(Dataset entries)
..............................

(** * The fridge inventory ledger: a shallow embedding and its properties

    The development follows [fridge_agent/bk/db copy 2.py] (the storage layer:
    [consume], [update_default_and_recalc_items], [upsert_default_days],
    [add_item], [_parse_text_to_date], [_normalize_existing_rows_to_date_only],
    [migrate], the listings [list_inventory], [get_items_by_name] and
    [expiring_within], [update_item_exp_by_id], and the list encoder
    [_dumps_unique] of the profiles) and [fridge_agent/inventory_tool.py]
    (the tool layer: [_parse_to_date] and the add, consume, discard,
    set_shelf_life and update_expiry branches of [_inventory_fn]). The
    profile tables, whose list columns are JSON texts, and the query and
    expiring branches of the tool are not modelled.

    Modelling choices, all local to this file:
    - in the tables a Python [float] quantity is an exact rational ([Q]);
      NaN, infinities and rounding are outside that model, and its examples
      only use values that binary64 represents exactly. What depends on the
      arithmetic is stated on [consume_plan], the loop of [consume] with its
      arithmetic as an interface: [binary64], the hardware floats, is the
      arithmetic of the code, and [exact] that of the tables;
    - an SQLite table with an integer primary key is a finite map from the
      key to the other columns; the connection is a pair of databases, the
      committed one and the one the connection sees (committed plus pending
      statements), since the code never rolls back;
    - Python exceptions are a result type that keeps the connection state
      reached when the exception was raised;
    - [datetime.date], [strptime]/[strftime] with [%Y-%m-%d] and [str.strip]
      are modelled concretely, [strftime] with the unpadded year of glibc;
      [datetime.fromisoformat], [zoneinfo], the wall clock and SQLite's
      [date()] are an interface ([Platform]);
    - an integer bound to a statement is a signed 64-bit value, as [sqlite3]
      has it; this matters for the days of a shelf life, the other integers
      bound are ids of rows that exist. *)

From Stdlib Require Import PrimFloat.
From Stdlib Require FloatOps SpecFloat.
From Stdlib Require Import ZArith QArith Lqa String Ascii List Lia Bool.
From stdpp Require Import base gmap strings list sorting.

..............................

TASK DESCRIPTION
Would you please repeat exactly the lines above, starting at the line with "The development follows" and stopping at the line with "- in the tables", both included?

RESPONSE TO THE TASK
    The development follows [fridge_agent/bk/db copy 2.py] (the storage layer:
    [consume], [update_default_and_recalc_items], [upsert_default_days],
    [add_item], [_parse_text_to_date], [_normalize_existing_rows_to_date_only],
    [migrate], the listings [list_inventory], [get_items_by_name] and
    [expiring_within], [update_item_exp_by_id], and the list encoder
    [_dumps_unique] of the profiles) and [fridge_agent/inventory_tool.py]
    (the tool layer: [_parse_to_date] and the add, consume, discard,
    set_shelf_life and update_expiry branches of [_inventory_fn]). The
    profile tables, whose list columns are JSON texts, and the query and
    expiring branches of the tool are not modelled.

    Modelling choices, all local to this file:
    - in the tables a Python [float] quantity is an exact rational ([Q]);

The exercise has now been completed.